Williams goes on to preach Orwell quietly into the ground. In the closing sentence, he introduces a faintly elegiac cadence - it's too feeble to quote - and suggests that we have to "move on". History did move on. Williams's study was published in 1971; eight years later, the old-style labourism at the work's emotional centre was swept away by Thatcherism. Williams is like a character in a Chekhov play who speaks in anxious clichs in a society sleepwalking towards revolution - Hare cleverly compares him to the self-important professor in Uncle Vanya.

Though he was socially comatose in this work, Williams did insist on placing literary texts in society, and Edward Said and other critics from the Arab world have praised his achievement. But I have never read a page of his prose without being filled with boredom and itchy rage - how dreary! how decent! how morally self-righteous that unemphatic, uninflected manner is. It has no kick and no skip. None at all.

Opening The Country and the City, one of Williams's major works, I find a few dreadfully dull paragraphs on Joyce's Ulysses. That epic work doesn't fit the moral canon which Leavis, Williams and other Cambridge critics designed years back - it rejects that terrible puritanism at the heart of the criticism still written by those who slavishly follow Williams.

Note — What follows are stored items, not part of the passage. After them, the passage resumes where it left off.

Lemma blocks_ok_lw s b d : blocks_ok s → wf_block d → blocks_ok (lw b d s).
Proof.
  intros Hs Hd x. destruct (decide (x = b)) as [->|?]; [by rewrite blk_lw_eq|by rewrite blk_lw_ne].
Qed.

Lemma blocks_ok_updi f ip s : blocks_ok s → blocks_ok (updi f ip s).
Proof. done. Qed.
#[export] Hint Resolve blocks_ok_lw blocks_ok_updi : xv6.

(** Where things are on disk: inodes, free map, data blocks from [ds] on. *)
Record layout (sb : superblock) (ds : Z) : Prop := {
  ly_size : 0 ≤ ds ≤ sb_size sb ∧ sb_size sb ≤ FSSIZE;
  ly_ninodes : 1 < sb_ninodes sb;
  ly_istart : 2 ≤ sb_inodestart sb;
  ly_bmap : sb_inodestart sb + sb_ninodes sb / IPB < sb_bmapstart sb;
  ly_data : sb_bmapstart sb + sb_size sb / Z.of_nat BPB < ds
}.

(** ** Bits *)

Lemma mask_testbit c k : 0 ≤ k → Z.land c (bit_mask k) = 0 ↔ Z.testbit c (k mod 8) = false.
Proof.
  intros Hk. unfold bit_mask. pose proof (Z.mod_pos_bound k 8). split.
  - intros H0. assert (Z.testbit (Z.land c (Z.shiftl 1 (k mod 8))) (k mod 8) = false) as Ht.
    { rewrite H0. apply Z.bits_0. }
    rewrite Z.land_spec, Z.shiftl_spec, Z.sub_diag in Ht by lia. cbn in Ht. by rewrite andb_true_r in Ht.
  - intros Ht. apply Z.bits_inj'. intros n Hn. rewrite Z.land_spec, Z.bits_0, Z.shiftl_spec by done.
    destruct (decide (n = k mod 8)) as [->|Hne]; [by rewrite Ht|].
    replace (Z.testbit 1 (n - k mod 8)) with false; [apply andb_false_r|].
    symmetry. change 1 with (Z.ones 1). destruct (decide (n < k mod 8)).
    + apply Z.testbit_neg_r. lia.
    + apply Z.ones_spec_high. lia.
Qed.

(** Bit [k] of a bitmap block, and the bit of the free map for block [b]. *)
Definition tb (d : block) (k : Z) : bool := Z.testbit (d !!! Z.to_nat (k / 8)) (k mod 8).
Definition bit (s : fstate) (b : Z) : bool := tb (blk s (BBLOCK b (f_sb s))) (b mod Z.of_nat BPB).

Lemma byte_index_lt k : 0 ≤ k < Z.of_nat BPB → (Z.to_nat (k / 8) < BSIZE)%nat.
Proof.
  change (Z.of_nat BPB) with 4096. unfold BSIZE. intros Hk.
  assert (k / 8 < 512) by (apply Z.div_lt_upper_bound; lia). lia.
Qed.

Lemma wf_block_aget d i : wf_block d → (i < BSIZE)%nat → aget d (Z.of_nat i) = Ok (d !!! i).
Proof.
  intros [Hl _] Hi. apply aget_nat. apply list_lookup_lookup_total_lt. by rewrite Hl.
Qed.

Lemma wf_block_byte d i : wf_block d → (i < BSIZE)%nat → byte_range (d !!! i).
Proof.
  intros [Hl Hf] Hi. eapply Forall_lookup_1; [exact Hf|]. apply list_lookup_lookup_total_lt. by rewrite Hl.
Qed.

Lemma wf_block_insert (d : list Z) (i : nat) x : wf_block d → byte_range x → wf_block (<[i := x]> d).
Proof. intros [Hl Hf] Hx. split; [by rewrite length_insert|]. by apply Forall_insert. Qed.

Williams was an anti-tank captain in the last war, became an adult education tutor and helped create that brave old world that was Attlee's Britain. For all the reverence we may feel for that heroic social moment, there's no point in trying to hold on to a static version of the values which inspired it. Let us take Clause Four and the collected criticism of Raymond Williams and gently place them in some heritage museum, then appoint Raphael Samuel curator and lock the door. Piety be damned!